------ GIVEN RECORDS ------

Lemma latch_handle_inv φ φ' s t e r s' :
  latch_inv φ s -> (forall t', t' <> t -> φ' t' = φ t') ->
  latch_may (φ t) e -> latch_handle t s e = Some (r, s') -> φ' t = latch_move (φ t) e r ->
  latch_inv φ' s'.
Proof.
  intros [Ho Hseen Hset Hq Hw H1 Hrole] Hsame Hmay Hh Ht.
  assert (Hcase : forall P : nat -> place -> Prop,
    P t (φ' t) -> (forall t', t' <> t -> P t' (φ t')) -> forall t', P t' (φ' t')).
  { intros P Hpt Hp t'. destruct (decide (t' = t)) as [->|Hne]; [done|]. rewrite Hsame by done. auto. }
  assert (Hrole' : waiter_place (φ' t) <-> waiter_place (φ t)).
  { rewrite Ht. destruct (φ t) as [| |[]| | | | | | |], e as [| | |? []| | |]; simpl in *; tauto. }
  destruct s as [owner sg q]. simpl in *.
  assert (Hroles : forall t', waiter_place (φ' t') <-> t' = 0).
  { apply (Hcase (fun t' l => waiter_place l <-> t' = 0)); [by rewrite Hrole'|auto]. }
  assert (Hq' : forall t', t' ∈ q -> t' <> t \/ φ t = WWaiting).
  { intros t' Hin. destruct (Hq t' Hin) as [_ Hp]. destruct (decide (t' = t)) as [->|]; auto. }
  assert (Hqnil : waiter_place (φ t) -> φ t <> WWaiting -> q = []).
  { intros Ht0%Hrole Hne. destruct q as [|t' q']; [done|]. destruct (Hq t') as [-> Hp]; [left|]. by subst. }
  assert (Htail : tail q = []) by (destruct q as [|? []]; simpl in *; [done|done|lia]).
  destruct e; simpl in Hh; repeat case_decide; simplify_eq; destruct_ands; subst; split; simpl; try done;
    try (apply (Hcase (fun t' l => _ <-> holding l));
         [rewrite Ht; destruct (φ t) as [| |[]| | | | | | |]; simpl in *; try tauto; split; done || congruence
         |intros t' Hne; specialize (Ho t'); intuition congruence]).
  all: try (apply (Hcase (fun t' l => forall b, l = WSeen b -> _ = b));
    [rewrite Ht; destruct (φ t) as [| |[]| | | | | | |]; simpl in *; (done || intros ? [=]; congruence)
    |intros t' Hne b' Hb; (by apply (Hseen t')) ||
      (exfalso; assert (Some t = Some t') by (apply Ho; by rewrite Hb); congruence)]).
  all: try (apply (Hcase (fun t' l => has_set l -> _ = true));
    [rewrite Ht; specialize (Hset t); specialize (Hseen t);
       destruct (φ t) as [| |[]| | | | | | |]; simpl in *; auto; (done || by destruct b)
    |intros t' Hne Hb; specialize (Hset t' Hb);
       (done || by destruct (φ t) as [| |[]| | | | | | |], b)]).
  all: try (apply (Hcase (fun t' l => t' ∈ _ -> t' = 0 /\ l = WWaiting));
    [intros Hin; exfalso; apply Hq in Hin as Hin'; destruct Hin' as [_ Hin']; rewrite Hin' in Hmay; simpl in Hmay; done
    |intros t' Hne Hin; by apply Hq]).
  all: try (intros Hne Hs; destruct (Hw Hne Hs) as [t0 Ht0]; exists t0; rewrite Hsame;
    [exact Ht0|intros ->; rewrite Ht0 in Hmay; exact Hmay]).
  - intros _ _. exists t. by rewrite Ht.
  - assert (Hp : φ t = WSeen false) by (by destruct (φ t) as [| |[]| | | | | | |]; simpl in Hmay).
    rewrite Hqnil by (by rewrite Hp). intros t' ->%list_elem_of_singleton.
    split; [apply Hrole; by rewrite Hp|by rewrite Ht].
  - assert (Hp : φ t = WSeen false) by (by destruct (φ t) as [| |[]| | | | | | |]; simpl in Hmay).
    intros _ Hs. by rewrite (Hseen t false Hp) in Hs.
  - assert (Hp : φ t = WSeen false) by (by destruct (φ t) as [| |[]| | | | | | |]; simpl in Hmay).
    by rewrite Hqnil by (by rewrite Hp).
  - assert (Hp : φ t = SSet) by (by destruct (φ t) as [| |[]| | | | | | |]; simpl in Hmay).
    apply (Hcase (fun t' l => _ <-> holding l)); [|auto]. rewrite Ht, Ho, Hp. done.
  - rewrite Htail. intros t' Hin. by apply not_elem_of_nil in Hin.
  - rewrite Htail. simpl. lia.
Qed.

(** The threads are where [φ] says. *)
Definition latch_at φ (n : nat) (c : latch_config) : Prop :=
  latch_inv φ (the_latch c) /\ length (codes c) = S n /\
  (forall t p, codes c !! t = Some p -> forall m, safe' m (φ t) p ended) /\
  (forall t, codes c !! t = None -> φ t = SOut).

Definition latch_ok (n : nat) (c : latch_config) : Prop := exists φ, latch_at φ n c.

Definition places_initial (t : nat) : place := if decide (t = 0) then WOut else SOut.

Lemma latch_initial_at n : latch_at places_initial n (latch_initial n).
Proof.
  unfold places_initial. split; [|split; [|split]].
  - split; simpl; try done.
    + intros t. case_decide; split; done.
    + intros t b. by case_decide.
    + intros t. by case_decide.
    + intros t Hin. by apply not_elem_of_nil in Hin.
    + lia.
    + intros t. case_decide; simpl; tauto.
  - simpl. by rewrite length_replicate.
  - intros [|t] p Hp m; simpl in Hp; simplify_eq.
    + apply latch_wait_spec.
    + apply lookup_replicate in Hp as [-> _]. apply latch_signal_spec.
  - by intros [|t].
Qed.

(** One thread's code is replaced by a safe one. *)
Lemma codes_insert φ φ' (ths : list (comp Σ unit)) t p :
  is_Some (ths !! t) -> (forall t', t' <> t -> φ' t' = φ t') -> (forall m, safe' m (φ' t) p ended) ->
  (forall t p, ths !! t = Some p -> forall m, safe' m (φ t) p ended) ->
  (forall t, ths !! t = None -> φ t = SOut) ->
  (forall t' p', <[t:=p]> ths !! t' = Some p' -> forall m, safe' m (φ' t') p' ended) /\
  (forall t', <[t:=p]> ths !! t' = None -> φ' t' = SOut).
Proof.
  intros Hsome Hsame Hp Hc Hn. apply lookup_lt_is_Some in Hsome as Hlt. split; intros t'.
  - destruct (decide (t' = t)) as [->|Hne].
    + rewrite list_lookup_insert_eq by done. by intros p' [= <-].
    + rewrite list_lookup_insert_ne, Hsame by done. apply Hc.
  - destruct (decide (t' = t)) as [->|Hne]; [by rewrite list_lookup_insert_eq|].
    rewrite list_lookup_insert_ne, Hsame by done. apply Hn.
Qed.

------

= INSTRUCTIONS FOR THE TASK =
Reply with nothing but the number of lines in the entries that include "subst".

= WRITTEN ANSWER =
2